[[ SUPPLIED MATERIAL open ]]
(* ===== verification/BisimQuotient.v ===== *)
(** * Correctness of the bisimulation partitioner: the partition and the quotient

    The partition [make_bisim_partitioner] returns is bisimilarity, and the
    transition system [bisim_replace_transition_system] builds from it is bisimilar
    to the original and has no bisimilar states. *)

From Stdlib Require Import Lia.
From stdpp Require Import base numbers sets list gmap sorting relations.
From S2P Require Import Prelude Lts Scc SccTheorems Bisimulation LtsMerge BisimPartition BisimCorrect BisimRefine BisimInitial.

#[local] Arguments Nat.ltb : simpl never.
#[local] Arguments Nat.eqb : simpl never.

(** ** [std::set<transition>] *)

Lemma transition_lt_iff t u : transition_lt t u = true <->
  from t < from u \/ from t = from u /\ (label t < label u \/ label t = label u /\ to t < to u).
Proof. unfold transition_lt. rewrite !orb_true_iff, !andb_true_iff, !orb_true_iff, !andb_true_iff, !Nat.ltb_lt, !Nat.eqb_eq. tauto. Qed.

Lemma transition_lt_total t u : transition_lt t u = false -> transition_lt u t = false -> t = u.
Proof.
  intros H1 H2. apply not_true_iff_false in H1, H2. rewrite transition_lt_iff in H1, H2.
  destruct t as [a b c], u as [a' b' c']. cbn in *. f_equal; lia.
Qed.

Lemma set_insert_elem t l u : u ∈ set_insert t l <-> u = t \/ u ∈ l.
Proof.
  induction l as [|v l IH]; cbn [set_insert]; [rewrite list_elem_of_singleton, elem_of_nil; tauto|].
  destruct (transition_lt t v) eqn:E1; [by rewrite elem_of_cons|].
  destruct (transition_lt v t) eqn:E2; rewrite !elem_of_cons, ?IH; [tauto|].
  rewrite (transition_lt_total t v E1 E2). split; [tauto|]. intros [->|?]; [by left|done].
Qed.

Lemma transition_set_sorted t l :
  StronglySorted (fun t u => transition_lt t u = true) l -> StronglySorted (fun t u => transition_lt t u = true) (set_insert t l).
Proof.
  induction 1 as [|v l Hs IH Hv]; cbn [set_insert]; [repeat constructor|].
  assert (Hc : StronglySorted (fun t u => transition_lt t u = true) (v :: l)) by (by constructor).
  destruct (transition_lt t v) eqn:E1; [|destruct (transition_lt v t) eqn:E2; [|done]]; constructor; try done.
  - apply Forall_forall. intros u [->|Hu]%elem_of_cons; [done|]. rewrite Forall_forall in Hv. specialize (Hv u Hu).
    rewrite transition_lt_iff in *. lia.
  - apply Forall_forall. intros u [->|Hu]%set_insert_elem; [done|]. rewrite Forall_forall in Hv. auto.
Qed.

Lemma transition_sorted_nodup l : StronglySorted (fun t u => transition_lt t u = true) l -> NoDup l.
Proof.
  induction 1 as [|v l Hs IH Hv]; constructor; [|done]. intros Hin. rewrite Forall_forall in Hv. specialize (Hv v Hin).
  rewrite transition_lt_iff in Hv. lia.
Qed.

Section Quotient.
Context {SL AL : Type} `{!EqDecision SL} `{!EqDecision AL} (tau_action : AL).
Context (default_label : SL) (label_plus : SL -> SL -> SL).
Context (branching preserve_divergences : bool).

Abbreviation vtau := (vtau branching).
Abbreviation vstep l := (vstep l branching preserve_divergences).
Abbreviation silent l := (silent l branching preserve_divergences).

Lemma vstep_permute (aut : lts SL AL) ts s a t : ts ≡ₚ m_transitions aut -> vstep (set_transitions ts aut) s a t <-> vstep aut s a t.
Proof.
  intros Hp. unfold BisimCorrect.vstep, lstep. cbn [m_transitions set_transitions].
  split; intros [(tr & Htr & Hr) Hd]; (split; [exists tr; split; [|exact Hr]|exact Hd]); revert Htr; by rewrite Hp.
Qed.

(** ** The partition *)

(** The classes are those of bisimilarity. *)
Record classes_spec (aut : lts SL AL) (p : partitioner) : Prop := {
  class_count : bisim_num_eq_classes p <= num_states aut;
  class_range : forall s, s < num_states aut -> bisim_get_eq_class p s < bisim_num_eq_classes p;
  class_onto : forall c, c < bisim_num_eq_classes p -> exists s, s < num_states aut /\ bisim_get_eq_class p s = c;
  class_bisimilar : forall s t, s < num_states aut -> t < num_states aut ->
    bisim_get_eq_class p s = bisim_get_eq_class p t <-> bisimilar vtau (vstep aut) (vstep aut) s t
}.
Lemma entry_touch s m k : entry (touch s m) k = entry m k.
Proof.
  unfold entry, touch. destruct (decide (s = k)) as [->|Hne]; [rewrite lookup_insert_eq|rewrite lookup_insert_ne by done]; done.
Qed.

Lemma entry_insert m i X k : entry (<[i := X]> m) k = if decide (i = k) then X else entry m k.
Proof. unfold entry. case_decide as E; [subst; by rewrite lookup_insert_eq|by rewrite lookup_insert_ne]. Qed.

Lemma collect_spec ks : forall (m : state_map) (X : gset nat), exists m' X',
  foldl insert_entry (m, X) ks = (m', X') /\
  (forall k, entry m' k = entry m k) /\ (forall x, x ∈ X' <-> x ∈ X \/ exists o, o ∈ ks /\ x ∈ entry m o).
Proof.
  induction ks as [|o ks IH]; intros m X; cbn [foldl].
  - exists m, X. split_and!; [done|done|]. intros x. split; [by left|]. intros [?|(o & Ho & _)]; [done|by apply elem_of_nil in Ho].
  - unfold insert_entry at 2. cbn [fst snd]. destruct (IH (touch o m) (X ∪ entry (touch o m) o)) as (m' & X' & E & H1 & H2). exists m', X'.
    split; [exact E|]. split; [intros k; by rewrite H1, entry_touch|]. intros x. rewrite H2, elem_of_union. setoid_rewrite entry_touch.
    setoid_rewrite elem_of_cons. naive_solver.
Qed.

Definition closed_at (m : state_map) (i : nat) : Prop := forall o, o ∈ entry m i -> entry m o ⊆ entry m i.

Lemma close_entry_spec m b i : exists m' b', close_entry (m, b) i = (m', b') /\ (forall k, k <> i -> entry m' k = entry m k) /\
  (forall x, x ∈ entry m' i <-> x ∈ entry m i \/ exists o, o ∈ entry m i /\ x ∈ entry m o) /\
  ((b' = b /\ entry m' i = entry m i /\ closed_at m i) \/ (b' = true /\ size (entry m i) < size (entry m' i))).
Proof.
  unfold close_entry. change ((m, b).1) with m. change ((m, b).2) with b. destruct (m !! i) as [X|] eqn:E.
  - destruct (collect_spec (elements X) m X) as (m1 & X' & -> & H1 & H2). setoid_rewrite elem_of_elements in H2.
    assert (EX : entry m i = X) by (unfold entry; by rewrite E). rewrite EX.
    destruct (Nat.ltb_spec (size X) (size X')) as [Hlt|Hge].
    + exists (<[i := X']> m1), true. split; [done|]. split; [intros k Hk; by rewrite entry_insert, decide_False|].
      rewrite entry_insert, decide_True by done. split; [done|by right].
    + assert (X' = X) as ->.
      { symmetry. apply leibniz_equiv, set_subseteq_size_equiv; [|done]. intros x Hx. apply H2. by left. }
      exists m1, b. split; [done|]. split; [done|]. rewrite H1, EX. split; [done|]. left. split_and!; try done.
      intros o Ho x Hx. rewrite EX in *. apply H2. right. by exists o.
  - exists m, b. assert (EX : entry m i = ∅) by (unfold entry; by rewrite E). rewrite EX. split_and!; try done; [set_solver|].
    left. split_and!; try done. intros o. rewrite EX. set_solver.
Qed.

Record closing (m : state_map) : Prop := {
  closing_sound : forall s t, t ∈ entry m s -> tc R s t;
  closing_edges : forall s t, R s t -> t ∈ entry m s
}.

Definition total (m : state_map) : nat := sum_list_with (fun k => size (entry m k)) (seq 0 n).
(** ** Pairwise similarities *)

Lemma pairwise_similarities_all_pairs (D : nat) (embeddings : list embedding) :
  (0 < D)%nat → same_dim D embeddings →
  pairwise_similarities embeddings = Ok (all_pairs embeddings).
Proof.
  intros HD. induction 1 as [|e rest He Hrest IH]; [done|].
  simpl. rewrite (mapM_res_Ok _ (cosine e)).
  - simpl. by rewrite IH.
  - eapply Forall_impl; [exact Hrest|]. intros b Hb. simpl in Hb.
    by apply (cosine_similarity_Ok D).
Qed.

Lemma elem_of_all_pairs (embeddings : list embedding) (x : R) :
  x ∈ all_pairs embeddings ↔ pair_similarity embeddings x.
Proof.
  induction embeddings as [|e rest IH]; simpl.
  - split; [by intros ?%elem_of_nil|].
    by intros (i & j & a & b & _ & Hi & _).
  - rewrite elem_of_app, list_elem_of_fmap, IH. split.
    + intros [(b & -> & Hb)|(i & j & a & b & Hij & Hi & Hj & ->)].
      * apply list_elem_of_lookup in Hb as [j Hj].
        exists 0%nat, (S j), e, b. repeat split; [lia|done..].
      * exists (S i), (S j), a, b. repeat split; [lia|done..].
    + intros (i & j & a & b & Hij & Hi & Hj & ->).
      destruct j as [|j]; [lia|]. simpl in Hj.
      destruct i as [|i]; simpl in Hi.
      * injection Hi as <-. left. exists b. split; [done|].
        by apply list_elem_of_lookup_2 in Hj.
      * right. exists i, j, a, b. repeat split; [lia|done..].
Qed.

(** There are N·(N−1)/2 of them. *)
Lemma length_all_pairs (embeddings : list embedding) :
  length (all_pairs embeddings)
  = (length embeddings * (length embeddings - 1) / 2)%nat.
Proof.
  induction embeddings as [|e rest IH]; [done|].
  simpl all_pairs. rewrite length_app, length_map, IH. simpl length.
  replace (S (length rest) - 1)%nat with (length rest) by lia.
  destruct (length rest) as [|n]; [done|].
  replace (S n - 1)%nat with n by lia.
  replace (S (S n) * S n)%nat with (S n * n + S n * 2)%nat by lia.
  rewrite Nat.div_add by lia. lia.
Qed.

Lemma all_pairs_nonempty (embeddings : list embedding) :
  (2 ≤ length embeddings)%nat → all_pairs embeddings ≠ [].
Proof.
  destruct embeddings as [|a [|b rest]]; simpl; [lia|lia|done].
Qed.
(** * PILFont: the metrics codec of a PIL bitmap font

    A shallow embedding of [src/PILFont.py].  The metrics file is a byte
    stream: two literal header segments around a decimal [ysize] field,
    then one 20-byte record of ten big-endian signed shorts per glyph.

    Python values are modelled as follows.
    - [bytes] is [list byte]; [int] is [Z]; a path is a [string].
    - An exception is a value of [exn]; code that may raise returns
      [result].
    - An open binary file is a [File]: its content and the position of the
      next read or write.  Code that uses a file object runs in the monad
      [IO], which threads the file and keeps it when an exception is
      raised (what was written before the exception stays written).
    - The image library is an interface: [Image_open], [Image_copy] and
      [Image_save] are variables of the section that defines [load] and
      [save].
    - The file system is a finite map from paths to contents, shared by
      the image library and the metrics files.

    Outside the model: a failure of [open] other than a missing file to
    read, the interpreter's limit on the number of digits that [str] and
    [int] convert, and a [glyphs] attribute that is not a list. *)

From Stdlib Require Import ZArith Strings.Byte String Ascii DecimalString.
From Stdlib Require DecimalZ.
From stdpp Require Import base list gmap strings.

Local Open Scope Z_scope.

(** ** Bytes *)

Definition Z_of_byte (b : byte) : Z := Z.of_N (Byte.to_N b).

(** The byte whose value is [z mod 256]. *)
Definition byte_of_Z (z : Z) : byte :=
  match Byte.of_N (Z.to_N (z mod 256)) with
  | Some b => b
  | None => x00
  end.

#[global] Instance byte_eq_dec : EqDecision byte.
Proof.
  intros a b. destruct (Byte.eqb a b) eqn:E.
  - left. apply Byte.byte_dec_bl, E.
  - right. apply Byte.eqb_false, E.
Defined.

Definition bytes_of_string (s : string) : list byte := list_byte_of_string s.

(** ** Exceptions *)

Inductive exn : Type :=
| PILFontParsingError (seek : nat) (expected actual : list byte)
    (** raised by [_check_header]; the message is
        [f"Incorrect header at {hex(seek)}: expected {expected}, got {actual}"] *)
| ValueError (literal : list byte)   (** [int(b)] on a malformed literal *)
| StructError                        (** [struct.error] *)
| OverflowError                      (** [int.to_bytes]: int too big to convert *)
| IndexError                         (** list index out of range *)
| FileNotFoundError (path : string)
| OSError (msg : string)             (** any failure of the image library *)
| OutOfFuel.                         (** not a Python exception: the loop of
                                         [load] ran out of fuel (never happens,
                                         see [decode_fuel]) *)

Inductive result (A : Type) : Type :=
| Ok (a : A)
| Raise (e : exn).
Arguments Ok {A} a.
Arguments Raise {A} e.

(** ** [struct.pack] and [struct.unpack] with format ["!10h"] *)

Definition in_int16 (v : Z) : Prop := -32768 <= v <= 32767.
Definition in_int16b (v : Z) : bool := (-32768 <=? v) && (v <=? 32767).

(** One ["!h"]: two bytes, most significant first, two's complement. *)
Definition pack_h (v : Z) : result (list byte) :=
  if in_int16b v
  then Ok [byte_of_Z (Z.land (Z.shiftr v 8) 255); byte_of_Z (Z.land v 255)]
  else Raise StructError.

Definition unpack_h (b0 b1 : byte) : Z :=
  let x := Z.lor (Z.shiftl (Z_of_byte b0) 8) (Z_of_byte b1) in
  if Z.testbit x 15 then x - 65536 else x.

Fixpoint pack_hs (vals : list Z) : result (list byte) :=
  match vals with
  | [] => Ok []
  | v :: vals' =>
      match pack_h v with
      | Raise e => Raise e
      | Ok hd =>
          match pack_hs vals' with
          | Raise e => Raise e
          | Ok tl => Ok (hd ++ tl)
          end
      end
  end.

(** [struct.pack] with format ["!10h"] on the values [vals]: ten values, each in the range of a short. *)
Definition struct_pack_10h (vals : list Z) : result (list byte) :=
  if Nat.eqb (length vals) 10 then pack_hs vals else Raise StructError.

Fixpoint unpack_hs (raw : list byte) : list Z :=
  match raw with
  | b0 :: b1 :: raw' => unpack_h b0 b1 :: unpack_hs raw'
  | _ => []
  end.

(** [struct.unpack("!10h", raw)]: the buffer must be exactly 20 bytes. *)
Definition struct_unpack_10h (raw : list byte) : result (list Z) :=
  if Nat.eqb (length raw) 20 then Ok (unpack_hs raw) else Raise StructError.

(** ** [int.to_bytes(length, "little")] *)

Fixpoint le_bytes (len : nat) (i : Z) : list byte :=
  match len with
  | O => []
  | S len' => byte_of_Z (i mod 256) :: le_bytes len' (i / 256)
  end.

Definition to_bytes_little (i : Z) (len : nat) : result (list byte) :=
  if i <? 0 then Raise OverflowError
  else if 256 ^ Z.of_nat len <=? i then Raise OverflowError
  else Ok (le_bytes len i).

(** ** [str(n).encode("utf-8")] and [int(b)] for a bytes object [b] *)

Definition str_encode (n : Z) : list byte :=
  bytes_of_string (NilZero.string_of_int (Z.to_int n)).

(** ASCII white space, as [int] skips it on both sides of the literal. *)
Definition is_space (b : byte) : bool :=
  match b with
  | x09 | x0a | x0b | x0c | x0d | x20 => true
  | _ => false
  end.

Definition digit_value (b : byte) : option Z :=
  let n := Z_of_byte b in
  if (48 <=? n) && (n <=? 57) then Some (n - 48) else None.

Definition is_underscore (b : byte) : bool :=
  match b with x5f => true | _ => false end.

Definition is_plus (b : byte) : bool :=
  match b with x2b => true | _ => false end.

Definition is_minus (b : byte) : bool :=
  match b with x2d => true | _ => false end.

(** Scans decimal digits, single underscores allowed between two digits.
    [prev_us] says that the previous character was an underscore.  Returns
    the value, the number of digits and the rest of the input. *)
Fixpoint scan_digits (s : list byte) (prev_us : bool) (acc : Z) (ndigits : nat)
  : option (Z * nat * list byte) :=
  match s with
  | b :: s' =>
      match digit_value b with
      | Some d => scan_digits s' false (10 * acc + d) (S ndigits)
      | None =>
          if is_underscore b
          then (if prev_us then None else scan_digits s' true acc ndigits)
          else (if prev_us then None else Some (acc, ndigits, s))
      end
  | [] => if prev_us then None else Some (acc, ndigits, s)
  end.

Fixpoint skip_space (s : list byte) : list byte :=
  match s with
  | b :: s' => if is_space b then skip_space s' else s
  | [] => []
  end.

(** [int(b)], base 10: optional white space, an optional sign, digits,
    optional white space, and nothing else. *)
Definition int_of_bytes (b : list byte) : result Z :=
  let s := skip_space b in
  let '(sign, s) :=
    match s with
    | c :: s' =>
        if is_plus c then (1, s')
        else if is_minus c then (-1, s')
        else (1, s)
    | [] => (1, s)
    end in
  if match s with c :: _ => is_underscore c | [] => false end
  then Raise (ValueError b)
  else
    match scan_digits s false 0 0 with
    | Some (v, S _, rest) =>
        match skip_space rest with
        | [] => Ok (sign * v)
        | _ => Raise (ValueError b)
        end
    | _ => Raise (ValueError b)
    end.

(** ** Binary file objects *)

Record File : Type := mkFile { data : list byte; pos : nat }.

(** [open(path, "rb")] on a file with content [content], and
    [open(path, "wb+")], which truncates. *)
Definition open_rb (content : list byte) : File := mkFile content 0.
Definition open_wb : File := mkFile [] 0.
[[ SUPPLIED MATERIAL closed ]]
▶ EXERCISE DIRECTIONS: Restate word for word the entries above, starting at the line with "else Ok (le_bytes len i)." and ending at the line with "[prev_us] says that", inclusive, and no others.

▶ TASK RESPONSE:
  else Ok (le_bytes len i).

(** ** [str(n).encode("utf-8")] and [int(b)] for a bytes object [b] *)

Definition str_encode (n : Z) : list byte :=
  bytes_of_string (NilZero.string_of_int (Z.to_int n)).

(** ASCII white space, as [int] skips it on both sides of the literal. *)
Definition is_space (b : byte) : bool :=
  match b with
  | x09 | x0a | x0b | x0c | x0d | x20 => true
  | _ => false
  end.

Definition digit_value (b : byte) : option Z :=
  let n := Z_of_byte b in
  if (48 <=? n) && (n <=? 57) then Some (n - 48) else None.

Definition is_underscore (b : byte) : bool :=
  match b with x5f => true | _ => false end.

Definition is_plus (b : byte) : bool :=
  match b with x2b => true | _ => false end.

Definition is_minus (b : byte) : bool :=
  match b with x2d => true | _ => false end.

(** Scans decimal digits, single underscores allowed between two digits.
    [prev_us] says that the previous character was an underscore.  Returns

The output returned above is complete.